━━━━━ DATA TO USE
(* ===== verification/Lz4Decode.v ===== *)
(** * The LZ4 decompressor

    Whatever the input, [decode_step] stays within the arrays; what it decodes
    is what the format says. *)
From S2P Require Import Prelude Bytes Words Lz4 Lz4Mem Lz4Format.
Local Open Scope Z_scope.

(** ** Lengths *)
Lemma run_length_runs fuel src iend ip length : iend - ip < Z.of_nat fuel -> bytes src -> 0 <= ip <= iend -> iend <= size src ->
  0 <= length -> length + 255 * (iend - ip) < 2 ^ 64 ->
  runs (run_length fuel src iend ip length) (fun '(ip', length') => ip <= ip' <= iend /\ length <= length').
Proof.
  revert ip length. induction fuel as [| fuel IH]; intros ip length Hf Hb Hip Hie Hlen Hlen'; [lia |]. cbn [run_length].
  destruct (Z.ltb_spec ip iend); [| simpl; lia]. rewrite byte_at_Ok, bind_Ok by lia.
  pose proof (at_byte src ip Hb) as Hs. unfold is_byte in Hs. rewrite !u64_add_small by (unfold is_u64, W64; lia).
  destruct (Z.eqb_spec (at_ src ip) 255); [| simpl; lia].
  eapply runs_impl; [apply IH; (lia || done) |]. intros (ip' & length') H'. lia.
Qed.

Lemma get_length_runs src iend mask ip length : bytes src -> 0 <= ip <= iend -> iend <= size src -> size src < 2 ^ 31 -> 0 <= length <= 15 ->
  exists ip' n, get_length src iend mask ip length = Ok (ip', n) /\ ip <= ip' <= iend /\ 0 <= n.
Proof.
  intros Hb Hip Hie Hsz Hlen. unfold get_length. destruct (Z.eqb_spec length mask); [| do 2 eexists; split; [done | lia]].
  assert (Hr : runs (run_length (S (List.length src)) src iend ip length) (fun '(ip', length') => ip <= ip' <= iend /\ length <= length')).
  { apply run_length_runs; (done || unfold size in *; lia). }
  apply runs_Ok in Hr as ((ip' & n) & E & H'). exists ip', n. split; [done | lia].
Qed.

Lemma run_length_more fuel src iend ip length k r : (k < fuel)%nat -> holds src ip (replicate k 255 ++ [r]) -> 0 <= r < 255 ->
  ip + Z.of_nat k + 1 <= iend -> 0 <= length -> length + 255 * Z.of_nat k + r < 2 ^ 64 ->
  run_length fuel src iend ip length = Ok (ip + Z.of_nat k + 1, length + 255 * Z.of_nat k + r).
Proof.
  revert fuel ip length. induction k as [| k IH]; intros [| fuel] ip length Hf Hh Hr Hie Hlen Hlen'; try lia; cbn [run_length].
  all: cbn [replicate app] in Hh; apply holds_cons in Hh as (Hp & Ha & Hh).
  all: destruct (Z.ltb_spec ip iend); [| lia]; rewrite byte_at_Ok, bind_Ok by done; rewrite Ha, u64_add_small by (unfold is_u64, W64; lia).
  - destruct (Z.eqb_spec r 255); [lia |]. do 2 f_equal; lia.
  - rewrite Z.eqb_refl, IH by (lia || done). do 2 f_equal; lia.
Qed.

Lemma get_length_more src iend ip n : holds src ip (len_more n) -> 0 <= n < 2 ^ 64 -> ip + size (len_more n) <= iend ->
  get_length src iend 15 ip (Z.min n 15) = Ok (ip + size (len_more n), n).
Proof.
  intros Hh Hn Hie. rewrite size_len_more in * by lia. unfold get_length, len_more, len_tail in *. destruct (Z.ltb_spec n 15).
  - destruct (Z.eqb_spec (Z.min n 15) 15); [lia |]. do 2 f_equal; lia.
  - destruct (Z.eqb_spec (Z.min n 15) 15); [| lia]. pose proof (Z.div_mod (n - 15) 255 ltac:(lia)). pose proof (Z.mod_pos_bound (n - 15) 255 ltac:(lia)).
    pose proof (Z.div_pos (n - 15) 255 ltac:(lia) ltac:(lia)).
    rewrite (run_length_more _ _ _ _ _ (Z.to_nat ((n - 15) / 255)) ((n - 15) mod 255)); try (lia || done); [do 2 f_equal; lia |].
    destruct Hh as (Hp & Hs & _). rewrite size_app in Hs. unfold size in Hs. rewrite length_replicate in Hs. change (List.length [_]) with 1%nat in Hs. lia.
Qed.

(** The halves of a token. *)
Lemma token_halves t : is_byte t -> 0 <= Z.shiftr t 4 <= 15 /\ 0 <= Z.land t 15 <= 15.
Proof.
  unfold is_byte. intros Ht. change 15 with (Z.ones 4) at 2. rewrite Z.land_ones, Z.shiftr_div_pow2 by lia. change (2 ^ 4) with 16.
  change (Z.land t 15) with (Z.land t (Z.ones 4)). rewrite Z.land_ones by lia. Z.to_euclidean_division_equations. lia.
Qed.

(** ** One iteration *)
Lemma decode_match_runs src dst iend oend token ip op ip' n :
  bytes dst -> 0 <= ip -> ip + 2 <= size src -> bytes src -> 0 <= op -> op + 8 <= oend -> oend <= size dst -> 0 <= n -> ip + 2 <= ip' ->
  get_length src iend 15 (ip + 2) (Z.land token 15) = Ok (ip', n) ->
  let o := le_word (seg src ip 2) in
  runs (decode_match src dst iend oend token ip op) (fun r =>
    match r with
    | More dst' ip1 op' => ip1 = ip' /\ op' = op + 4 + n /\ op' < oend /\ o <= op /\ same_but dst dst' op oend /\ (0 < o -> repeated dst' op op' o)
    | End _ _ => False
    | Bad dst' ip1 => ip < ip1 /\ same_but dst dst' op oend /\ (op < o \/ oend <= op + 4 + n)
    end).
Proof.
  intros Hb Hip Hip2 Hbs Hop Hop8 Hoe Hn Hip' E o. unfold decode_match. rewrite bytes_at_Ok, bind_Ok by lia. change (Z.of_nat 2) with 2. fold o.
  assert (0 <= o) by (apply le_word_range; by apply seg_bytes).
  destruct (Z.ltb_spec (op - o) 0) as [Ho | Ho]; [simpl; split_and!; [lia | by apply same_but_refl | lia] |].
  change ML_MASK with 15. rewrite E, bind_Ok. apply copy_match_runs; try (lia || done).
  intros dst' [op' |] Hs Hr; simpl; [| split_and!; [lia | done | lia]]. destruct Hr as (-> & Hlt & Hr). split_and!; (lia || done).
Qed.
━━━━━━━━━━
━━━━━ DATA TO USE
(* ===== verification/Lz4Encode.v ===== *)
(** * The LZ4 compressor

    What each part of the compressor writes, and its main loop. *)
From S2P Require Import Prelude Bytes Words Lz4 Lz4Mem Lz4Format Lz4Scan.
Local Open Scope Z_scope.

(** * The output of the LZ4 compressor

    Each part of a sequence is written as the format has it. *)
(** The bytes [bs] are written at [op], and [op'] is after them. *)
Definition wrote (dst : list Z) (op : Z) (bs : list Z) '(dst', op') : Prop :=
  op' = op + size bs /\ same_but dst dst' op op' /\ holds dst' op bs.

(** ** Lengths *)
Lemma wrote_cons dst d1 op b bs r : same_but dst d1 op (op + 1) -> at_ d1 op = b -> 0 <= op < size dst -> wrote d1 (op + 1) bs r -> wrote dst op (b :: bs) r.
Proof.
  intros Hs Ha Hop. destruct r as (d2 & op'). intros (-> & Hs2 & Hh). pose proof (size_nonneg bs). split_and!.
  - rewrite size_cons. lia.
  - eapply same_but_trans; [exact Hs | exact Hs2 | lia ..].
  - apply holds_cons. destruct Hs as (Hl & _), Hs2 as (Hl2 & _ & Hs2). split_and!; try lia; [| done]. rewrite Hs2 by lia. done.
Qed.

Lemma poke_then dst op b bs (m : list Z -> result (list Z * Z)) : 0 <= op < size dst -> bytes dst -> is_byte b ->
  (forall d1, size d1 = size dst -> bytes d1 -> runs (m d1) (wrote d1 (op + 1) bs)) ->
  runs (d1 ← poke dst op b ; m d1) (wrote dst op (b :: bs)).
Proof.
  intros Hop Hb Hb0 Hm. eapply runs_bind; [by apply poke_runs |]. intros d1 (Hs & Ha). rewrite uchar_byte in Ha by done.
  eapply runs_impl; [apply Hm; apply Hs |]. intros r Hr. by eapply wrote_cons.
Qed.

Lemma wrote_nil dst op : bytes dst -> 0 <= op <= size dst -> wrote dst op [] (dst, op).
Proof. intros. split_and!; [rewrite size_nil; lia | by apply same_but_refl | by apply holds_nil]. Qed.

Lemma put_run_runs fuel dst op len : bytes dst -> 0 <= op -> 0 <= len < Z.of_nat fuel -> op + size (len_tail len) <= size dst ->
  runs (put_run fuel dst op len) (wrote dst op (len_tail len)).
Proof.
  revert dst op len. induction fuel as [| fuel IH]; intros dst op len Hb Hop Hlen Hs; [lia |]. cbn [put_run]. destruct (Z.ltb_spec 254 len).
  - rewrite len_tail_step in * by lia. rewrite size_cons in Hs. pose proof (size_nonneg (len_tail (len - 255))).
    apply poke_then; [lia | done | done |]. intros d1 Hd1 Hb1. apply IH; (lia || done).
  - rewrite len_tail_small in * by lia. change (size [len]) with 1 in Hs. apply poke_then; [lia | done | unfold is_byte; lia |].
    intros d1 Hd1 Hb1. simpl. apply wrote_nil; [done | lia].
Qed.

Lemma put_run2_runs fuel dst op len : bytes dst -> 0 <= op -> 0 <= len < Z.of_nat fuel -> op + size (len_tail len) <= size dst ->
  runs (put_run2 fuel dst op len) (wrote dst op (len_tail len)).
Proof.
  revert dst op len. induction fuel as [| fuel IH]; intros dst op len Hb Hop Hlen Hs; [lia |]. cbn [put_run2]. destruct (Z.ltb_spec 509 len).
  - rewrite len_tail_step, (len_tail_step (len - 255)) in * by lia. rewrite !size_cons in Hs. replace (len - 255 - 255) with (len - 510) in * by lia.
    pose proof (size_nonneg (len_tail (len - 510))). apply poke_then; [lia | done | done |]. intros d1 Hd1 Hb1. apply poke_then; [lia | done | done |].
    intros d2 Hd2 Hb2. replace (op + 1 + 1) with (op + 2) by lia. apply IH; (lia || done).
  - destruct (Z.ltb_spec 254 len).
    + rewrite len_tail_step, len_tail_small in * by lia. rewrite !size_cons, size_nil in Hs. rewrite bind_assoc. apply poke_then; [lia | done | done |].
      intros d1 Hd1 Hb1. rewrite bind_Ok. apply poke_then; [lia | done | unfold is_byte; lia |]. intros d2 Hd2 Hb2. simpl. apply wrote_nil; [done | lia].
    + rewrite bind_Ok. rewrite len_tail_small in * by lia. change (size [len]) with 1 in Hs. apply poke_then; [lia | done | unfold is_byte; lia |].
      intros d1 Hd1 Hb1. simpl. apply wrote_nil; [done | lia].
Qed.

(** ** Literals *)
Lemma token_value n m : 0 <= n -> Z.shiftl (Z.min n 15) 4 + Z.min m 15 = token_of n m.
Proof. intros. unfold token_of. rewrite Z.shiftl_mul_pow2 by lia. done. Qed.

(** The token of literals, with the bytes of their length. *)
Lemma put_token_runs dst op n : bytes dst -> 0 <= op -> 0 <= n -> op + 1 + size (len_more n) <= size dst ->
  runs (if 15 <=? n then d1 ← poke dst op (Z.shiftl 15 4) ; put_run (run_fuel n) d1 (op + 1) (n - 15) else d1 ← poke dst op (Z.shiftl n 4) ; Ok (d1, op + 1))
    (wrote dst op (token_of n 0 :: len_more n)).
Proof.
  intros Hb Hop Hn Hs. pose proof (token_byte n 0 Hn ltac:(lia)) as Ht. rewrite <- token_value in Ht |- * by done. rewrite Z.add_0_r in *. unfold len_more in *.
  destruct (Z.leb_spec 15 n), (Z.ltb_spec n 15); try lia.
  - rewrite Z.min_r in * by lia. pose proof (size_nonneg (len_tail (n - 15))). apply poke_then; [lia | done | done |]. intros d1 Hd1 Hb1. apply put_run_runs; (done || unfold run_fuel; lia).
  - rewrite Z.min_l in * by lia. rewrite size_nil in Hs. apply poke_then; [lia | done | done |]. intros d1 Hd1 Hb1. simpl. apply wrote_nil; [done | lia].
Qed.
━━━━━━━━━━
━━━━━ DATA TO USE
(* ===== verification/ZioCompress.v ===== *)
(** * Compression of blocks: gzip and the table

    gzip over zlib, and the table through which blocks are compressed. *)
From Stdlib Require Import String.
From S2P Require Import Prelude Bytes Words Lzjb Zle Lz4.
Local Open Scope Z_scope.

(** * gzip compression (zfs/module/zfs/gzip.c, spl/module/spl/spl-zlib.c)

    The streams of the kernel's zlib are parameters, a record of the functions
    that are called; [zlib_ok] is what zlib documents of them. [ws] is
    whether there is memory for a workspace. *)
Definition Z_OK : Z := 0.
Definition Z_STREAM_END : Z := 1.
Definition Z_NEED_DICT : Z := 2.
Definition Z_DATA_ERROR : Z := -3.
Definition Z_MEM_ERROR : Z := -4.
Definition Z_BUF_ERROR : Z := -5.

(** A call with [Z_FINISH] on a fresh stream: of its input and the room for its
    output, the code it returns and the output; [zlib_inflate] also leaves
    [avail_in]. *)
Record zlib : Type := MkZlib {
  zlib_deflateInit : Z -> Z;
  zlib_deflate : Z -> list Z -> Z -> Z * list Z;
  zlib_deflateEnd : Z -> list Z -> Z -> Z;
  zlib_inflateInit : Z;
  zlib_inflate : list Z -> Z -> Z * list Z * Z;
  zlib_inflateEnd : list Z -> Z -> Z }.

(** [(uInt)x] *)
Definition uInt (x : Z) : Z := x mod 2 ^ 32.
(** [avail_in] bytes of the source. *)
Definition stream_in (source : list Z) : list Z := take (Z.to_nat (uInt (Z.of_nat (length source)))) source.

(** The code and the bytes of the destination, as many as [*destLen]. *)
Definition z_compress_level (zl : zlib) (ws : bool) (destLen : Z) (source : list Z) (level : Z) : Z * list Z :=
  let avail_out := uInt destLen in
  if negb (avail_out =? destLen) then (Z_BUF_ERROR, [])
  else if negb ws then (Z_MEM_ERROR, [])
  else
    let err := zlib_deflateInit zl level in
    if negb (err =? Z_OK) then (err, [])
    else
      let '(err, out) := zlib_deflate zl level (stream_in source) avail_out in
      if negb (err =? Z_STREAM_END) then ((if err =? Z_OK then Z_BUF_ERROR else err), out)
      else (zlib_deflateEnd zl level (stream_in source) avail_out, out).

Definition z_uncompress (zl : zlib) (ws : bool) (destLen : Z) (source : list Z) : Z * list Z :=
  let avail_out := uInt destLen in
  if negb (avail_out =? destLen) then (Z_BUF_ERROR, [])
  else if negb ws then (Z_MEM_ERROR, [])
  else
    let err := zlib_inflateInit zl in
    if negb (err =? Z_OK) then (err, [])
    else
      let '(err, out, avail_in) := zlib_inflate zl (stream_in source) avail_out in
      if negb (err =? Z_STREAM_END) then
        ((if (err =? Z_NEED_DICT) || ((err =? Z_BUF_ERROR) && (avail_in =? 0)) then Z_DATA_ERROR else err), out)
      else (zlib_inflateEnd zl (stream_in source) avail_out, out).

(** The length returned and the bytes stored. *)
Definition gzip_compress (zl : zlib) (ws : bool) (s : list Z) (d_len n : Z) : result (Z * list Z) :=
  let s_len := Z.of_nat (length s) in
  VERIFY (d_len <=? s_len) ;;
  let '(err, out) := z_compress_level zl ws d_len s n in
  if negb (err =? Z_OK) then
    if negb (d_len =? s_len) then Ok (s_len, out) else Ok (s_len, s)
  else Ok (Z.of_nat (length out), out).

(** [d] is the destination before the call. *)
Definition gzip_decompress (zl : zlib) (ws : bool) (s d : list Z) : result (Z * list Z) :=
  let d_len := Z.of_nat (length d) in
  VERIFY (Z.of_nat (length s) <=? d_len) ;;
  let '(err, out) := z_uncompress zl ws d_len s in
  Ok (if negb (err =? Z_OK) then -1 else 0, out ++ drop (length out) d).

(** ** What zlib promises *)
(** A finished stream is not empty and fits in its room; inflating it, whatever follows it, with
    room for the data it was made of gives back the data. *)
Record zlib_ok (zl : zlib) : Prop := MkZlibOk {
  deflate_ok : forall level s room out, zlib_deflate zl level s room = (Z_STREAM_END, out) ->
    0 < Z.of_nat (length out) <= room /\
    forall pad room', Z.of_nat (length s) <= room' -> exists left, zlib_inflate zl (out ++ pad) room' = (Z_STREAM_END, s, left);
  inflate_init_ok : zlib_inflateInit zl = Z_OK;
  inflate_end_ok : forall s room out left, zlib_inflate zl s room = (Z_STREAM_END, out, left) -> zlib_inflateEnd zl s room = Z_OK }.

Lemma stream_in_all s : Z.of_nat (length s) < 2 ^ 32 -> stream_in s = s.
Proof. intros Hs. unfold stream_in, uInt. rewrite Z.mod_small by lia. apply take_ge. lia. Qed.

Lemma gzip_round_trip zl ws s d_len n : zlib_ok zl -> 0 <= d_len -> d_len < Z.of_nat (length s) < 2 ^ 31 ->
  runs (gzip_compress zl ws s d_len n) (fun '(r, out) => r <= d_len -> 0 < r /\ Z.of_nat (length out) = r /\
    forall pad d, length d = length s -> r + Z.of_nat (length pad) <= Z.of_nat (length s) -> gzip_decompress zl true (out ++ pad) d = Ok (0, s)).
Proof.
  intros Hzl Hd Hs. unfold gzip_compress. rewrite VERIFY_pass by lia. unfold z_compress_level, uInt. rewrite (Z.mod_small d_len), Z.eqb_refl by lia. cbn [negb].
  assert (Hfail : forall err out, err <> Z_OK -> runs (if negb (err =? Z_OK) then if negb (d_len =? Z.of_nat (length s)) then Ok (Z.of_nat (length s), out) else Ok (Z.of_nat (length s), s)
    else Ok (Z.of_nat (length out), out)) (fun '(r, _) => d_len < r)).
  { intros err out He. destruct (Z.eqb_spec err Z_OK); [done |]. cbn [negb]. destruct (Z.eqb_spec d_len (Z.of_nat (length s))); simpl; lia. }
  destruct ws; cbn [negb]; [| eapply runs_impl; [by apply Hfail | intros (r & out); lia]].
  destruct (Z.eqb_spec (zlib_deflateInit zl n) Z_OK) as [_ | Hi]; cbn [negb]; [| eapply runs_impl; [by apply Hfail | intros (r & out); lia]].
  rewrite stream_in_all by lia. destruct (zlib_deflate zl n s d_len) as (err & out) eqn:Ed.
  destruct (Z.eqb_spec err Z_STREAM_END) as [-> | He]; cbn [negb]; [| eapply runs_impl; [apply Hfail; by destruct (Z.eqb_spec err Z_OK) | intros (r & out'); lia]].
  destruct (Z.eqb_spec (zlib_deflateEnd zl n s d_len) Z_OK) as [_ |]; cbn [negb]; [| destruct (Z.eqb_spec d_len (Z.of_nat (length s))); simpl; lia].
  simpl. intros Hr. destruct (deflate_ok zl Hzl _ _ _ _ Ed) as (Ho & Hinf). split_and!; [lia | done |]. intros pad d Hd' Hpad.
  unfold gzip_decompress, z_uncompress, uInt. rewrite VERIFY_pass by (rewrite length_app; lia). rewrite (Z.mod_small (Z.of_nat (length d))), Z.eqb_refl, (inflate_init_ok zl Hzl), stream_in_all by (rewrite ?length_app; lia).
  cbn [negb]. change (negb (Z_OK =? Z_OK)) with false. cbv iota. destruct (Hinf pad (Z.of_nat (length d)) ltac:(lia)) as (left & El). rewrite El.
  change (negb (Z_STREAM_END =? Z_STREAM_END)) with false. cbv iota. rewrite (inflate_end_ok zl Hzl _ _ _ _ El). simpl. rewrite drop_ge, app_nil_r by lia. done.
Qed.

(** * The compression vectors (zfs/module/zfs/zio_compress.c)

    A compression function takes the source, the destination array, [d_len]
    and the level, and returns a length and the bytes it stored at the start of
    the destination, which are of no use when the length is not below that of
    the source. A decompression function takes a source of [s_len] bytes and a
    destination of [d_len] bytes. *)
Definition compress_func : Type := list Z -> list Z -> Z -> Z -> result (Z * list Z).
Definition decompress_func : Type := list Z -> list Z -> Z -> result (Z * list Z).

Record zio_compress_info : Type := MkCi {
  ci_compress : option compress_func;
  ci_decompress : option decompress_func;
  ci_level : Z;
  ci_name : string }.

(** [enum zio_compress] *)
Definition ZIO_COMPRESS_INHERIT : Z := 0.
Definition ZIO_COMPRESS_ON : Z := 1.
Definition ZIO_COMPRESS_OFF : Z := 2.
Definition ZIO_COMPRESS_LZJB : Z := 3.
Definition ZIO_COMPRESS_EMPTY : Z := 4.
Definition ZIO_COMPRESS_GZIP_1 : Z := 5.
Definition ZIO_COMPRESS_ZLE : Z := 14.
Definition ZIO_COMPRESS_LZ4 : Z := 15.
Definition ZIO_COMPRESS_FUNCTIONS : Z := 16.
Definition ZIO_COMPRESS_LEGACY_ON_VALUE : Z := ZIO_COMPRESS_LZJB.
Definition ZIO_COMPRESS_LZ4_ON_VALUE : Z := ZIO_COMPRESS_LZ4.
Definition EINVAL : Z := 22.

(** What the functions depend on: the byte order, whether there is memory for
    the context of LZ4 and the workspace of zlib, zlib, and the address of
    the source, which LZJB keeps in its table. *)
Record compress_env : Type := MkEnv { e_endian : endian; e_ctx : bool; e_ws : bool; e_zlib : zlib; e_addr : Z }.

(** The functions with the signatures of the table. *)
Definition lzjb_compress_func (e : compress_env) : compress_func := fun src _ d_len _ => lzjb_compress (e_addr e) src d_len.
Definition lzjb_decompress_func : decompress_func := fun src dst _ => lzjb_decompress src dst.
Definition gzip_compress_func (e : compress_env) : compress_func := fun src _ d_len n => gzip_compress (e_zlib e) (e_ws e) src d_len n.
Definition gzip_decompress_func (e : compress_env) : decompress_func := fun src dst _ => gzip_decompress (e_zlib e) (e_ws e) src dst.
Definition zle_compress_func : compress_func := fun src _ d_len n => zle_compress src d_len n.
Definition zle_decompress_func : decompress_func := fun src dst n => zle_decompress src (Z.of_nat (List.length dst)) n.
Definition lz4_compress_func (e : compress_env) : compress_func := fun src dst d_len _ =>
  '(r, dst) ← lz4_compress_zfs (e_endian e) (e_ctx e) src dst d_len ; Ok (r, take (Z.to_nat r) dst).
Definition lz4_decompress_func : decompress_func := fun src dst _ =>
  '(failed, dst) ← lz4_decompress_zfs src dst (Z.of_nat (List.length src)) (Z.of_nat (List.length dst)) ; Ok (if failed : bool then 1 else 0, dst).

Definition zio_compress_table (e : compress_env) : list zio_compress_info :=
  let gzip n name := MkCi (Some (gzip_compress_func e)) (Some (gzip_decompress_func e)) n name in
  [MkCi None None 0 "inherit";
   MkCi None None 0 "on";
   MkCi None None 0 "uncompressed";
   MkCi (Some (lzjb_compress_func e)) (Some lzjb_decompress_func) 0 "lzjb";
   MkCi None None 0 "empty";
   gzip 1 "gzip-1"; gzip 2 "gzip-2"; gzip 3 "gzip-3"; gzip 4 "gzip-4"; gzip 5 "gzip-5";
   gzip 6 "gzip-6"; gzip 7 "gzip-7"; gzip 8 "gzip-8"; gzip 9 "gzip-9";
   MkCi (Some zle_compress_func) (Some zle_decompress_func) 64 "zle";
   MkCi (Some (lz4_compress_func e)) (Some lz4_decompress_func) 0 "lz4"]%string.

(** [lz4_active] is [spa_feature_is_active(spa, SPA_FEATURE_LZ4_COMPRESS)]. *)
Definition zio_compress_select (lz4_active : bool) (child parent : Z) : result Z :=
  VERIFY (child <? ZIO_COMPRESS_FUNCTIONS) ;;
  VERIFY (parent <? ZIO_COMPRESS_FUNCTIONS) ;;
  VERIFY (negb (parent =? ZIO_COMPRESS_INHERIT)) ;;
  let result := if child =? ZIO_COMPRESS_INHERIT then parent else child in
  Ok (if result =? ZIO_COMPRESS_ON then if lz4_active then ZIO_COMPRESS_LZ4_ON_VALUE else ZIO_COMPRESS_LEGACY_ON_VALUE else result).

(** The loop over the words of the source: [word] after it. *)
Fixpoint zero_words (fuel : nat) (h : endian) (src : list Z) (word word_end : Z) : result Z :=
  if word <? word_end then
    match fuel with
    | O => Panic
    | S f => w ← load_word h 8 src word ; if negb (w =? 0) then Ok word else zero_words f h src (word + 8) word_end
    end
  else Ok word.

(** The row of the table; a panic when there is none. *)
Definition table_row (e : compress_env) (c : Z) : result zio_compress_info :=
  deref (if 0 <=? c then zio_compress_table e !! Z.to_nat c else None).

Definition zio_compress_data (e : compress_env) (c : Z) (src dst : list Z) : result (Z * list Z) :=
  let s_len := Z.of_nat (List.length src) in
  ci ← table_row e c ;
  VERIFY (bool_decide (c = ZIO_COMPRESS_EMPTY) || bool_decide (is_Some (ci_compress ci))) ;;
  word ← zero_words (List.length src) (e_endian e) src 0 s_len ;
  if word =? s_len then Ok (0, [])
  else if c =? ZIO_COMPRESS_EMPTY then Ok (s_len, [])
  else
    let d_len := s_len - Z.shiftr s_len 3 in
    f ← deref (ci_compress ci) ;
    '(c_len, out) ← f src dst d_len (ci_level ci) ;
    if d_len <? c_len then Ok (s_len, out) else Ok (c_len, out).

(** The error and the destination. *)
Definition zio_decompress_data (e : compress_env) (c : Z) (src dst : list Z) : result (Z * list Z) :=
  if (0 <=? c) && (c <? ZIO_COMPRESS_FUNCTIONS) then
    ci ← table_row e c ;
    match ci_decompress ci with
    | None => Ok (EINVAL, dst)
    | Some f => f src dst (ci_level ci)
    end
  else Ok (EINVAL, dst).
━━━━━━━━━━
- [TASK ITEM]: Set down only the lines above that fall between the line holding "destruct ws; cbn" and the line holding "simpl. intros Hr.", inclusive, keeping each exact.

- [OUTPUT FOR THIS TASK]:
  destruct ws; cbn [negb]; [| eapply runs_impl; [by apply Hfail | intros (r & out); lia]].
  destruct (Z.eqb_spec (zlib_deflateInit zl n) Z_OK) as [_ | Hi]; cbn [negb]; [| eapply runs_impl; [by apply Hfail | intros (r & out); lia]].
  rewrite stream_in_all by lia. destruct (zlib_deflate zl n s d_len) as (err & out) eqn:Ed.
  destruct (Z.eqb_spec err Z_STREAM_END) as [-> | He]; cbn [negb]; [| eapply runs_impl; [apply Hfail; by destruct (Z.eqb_spec err Z_OK) | intros (r & out'); lia]].
  destruct (Z.eqb_spec (zlib_deflateEnd zl n s d_len) Z_OK) as [_ |]; cbn [negb]; [| destruct (Z.eqb_spec d_len (Z.of_nat (length s))); simpl; lia].
  simpl. intros Hr. destruct (deflate_ok zl Hzl _ _ _ _ Ed) as (Ho & Hinf). split_and!; [lia | done |]. intros pad d Hd' Hpad.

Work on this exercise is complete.